Assigned task
Run through the records and show each line that includes the string "replicate".

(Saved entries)
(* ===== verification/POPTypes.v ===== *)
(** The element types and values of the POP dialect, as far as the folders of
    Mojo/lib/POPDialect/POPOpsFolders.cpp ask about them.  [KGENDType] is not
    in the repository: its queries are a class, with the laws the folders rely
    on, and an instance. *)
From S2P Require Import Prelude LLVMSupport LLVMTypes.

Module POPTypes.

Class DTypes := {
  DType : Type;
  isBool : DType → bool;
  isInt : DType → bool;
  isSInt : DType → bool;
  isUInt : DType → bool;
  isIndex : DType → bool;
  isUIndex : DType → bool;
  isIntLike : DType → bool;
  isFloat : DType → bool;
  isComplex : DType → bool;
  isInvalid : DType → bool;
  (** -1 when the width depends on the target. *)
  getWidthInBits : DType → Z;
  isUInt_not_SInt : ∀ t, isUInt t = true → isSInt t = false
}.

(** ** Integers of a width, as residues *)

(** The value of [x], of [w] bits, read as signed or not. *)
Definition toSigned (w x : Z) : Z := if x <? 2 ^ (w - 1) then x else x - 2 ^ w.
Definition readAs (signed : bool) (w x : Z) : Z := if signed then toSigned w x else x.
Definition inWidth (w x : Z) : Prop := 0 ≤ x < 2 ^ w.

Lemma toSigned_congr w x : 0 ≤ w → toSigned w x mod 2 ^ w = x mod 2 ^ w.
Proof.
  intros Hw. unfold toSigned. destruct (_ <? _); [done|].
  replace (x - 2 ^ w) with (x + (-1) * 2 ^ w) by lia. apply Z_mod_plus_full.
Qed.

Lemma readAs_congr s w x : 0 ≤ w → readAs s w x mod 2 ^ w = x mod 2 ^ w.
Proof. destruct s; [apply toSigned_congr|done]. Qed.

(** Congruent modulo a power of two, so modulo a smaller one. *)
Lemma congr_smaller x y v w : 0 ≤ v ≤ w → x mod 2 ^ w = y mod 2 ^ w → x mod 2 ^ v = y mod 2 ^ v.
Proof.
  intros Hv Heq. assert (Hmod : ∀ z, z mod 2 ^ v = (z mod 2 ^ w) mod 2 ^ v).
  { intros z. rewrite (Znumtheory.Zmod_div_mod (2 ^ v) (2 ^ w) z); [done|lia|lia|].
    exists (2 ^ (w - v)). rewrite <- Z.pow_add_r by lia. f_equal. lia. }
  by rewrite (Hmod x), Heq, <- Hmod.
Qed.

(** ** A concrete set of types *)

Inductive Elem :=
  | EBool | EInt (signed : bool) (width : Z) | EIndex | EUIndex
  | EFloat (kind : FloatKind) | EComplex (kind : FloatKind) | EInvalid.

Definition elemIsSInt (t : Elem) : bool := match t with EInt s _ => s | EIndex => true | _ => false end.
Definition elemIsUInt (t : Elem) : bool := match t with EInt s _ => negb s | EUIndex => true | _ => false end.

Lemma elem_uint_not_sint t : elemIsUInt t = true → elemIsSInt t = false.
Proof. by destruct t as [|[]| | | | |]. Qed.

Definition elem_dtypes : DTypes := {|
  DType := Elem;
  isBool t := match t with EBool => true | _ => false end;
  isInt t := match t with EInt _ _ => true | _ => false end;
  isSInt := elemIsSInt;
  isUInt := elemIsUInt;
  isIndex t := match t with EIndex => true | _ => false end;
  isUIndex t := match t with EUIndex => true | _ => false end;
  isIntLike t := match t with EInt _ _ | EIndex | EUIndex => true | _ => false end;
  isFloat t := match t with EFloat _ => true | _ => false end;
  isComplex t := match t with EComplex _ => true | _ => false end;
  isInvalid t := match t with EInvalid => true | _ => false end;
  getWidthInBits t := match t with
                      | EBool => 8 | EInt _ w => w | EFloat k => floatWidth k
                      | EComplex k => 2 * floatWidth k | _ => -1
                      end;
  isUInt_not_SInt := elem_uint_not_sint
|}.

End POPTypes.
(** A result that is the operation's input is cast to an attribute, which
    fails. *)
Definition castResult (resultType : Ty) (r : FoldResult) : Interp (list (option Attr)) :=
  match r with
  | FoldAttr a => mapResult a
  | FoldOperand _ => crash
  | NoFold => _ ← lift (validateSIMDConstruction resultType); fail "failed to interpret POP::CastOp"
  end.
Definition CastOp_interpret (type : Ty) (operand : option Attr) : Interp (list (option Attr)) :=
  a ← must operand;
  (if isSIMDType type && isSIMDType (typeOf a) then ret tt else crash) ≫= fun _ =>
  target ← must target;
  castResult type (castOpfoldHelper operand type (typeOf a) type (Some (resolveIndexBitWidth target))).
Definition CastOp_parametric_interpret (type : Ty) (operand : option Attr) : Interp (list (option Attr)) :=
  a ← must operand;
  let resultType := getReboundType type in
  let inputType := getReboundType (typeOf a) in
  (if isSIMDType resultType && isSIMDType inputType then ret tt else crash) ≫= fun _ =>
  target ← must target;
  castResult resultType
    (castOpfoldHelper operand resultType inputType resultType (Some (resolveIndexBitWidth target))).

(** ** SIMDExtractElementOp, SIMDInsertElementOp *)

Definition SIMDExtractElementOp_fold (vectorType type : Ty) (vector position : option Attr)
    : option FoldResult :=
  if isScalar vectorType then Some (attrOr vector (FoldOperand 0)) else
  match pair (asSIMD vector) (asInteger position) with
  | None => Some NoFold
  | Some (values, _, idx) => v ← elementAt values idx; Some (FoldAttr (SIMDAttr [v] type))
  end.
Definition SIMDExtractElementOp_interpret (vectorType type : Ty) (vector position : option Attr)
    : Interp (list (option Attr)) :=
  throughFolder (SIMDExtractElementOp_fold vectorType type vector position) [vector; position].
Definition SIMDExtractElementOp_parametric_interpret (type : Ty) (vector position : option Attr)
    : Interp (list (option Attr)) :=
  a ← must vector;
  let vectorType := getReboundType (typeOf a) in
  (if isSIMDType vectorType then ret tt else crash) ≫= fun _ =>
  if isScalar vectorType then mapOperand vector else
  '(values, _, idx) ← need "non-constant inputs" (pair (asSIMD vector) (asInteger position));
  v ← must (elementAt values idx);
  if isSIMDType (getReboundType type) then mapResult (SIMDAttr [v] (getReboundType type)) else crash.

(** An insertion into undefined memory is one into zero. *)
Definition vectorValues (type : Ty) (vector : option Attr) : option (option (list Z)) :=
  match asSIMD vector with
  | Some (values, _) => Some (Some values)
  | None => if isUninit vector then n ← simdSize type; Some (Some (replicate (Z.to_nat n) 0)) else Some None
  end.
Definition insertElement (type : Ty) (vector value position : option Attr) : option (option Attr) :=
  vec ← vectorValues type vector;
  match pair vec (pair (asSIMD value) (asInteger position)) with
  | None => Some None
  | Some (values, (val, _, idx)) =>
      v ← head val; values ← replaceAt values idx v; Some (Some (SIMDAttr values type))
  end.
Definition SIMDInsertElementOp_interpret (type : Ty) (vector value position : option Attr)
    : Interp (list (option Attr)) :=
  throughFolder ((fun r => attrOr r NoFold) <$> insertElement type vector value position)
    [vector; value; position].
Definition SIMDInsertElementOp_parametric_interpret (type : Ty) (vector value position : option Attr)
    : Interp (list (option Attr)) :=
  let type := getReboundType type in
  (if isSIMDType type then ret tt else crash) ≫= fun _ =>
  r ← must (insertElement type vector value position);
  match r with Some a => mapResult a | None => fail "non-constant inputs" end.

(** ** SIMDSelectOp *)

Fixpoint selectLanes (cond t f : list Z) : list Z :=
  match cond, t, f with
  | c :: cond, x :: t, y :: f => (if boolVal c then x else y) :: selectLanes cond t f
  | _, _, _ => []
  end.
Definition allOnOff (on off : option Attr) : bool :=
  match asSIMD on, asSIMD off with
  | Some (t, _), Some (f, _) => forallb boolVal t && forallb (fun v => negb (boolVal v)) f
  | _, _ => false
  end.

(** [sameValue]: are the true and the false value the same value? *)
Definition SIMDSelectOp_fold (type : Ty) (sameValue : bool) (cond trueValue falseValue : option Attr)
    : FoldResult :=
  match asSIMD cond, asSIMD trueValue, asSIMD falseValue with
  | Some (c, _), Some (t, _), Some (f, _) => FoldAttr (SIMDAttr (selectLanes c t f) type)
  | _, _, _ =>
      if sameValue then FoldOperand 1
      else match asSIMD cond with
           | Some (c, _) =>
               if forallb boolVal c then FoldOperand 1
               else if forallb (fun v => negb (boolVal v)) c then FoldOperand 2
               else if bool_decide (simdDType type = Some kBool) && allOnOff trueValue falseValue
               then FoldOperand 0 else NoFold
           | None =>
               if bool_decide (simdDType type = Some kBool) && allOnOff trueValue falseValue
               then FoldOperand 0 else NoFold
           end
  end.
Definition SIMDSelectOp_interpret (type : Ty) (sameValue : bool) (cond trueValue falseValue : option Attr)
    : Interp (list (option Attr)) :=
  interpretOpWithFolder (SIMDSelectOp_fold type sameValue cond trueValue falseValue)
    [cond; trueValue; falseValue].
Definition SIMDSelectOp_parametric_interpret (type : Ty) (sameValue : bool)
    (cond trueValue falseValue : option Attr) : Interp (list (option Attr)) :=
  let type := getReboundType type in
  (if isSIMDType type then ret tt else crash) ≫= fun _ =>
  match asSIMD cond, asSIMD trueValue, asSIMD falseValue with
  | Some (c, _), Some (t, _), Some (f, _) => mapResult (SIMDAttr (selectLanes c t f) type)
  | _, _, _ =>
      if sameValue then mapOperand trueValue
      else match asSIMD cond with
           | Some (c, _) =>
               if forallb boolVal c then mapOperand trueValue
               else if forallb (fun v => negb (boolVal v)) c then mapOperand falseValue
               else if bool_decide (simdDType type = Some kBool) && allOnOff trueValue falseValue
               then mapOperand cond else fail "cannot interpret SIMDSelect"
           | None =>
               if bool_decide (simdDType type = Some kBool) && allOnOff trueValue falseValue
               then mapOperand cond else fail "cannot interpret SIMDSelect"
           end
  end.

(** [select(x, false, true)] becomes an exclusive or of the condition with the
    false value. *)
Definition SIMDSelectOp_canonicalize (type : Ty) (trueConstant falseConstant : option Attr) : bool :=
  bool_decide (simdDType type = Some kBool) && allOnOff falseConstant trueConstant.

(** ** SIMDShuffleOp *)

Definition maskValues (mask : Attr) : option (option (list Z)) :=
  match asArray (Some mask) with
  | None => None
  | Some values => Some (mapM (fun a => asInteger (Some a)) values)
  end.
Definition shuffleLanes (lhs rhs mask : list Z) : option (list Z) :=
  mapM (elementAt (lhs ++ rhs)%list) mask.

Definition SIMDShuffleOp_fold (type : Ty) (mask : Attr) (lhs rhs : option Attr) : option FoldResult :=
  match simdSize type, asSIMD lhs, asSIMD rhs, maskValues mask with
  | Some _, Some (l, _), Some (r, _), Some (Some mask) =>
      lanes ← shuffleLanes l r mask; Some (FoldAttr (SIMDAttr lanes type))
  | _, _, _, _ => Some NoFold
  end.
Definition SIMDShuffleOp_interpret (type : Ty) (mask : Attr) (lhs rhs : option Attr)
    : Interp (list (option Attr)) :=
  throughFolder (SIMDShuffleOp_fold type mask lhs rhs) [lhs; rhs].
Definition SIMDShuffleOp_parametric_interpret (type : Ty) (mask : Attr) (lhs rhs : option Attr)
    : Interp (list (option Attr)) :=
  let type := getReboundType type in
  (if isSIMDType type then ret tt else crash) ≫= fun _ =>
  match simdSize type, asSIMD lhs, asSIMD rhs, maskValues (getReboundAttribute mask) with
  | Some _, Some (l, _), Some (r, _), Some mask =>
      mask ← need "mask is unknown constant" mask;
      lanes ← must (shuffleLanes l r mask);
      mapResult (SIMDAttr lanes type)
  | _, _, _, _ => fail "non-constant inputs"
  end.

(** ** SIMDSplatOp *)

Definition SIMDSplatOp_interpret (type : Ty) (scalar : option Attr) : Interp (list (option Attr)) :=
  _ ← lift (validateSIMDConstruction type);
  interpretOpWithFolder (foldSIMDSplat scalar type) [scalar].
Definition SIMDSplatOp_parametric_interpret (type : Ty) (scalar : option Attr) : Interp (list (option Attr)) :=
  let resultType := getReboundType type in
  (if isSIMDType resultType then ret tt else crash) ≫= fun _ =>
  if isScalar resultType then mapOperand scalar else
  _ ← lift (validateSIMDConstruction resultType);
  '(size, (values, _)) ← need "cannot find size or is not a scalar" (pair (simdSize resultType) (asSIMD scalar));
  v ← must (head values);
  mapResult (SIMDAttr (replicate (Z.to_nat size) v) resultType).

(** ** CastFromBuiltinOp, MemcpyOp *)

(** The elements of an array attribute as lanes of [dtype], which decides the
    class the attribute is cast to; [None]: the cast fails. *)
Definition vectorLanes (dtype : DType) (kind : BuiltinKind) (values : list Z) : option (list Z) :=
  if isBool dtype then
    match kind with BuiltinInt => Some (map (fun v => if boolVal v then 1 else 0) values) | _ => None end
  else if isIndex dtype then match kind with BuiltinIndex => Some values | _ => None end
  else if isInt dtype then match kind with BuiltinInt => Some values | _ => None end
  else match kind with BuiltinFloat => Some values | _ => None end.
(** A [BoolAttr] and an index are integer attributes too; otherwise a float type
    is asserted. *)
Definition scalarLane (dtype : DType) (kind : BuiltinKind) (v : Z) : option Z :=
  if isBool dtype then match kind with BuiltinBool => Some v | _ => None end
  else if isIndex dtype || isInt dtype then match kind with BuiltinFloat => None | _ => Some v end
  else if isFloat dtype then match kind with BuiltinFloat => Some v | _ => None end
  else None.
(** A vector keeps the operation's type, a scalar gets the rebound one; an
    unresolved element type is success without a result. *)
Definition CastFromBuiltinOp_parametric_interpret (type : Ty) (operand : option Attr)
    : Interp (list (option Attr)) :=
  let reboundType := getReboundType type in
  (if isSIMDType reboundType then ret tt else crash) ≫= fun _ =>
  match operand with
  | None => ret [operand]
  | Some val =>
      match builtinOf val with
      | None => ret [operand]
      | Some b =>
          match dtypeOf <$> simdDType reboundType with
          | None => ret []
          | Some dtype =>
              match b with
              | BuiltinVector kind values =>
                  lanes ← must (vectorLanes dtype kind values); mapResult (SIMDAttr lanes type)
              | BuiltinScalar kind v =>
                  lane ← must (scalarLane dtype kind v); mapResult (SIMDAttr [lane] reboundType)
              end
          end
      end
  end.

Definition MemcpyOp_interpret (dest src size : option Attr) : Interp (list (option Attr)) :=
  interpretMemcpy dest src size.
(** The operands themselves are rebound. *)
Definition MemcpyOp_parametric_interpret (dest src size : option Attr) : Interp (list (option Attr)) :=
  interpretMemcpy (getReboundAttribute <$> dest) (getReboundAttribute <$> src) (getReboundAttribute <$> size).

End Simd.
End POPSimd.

Response to this task
  | None => if isUninit vector then n ← simdSize type; Some (Some (replicate (Z.to_nat n) 0)) else Some None
  mapResult (SIMDAttr (replicate (Z.to_nat size) v) resultType).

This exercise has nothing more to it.